Peto, qui a obtenu son diplôme en juin 2010, questionne le fait que des Juifs s’arrogent le droit de faire la leçon aux Noirs et aux autres minorités en matière de racisme et d’intolérance.
Selon un ancien président du Congrès juif canadien et professeur d’histoire à la même université, Irving Abella, ce mémoire aurait dû être rejeté, car il est basé sur des demi-vérités et il frôle l’antisémitisme.
La controverse a même atteint l’Assemblée législative de l’Ontario. Le ministre ontarien de l’Immigration et de la Citoyenneté a condamné mardi 7 décembre 2010 le mémoire de maîtrise ainsi que toutes les formes d’antisémitisme (sic).
Pour ma part, j’ignore si nos concitoyens ontariens et mes coreligionnaires juifs de langue anglaise connaissent les travaux d’Esther Benbassa, spécialiste française de l’histoire juive et directrice d’études à l’École Pratique des Hautes Études à la Sorbonne.
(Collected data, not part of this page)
(* ===== verification/_CoqProject ===== *)
-Q . S2P
Prelude.v
CMem.v
Errors.v
Frontend.v
FrontendSpec.v
Logging.v
FrontendTheorems.v
Backend.v
BackendTheorems.v
LogicalPlan.v
LogicalPlanTheorems.v
Dnf.v
DnfTheorems.v
DnfClauses.v
SocketIO.v
SocketTheorems.v
Quoting.v
SqlStatement.v
HashTheorems.v
Compress.v
CompressTheorems.v
DecompressTheorems.v
Types.v
TypesTheorems.v
Optimize.v
OptimizeStore.v
FixTheorems.v
OptimizeTheorems.v
OptimizeRows.v
OptimizeErrors.v
GenerateWhere.v
GenerateTheorems.v
GeneratePlan.v
PlanTheorems.v
PlanVerified.v
SetPlans.v
PhysicalPlan.v
PlanRun.v
PhysicalTheorems.v
PhysicalEnds.v
PhysicalSelect.v
PhysicalSets.v
PhysicalOwners.v
RoutineName.v
MemoryChunk.v
Deserialize.v
Session.v
SessionTheorems.v
EmitPlan.v
MExpression.v
EmitTheorems.v
Qualify.v
QualifyTheorems.v
QualifyQuery.v
QueryInput.v
Auth.v
AuthTheorems.v
MainLoop.v
MainLoopTheorems.v
Connection.v
ConnectionTheorems.v
CreateTable.v
NaturalJoin.v
NaturalTheorems.v
TableDefaults.v
DefaultsTheorems.v
RunQuery.v
Handlers.v
FindTable.v
HandlerTheorems.v
SelectTheorems.v
AnswerTheorems.v
QueryTermination.v
HandlerErrors.v
EmitColumns.v
MTheorems.v
MMeaning.v
EmitStatement.v
FindTheorems.v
Bien que Benbassa n’accuse pas nécessairement Israël de pratiquer de l’apartheid, elle affirme néanmoins ceci dans son ouvrage sur l’identité juive (La souffrance comme identité, Fayard, 2007) que je trouve tout à fait à propos de citer :
«L'histoire des Juifs est (…) ramenée à cette ininterrompue vallée de larmes, écrit-elle. Lorsqu'on parle des Juifs, aujourd'hui encore, c'est leur souffrance qui est évoquée d'abord. Et peut-être est-ce aussi pour cette raison qu'Israël, Etat victorieux et parfois oppresseur, comme bien d'autres Etats, suscite tant de colère. Cette histoire lacrymale fabriqua à son tour la victimité juive. Même si elle n'est pas une pure production de l'imagination et que des faits l'attestent, l'histoire des Juifs ne saurait toutefois s'y réduire. Mais on n'en retient de préférence que cet aspect, hélas renforcé par ce qui advint pendant la Seconde Guerre mondiale et qui étouffa durablement la voix de ceux qui voulaient l'écrire différemment. Les travaux et les efforts de ces derniers ne touchèrent qu'une minorité de lettrés. Quant à la grande majorité, elle se fixa sur la souffrance et son corollaire, la victimité, ces deux piliers de l'identité juive contemporaine dont l'histoire remonte fort loin, comme nous l'avons vu. Souffrance et victimité ont pris pour bien des Juifs laïcisés la valeur d'un quasi-dogme. Dès lors, y toucher, les aborder même relève pour certains du sacrilège.»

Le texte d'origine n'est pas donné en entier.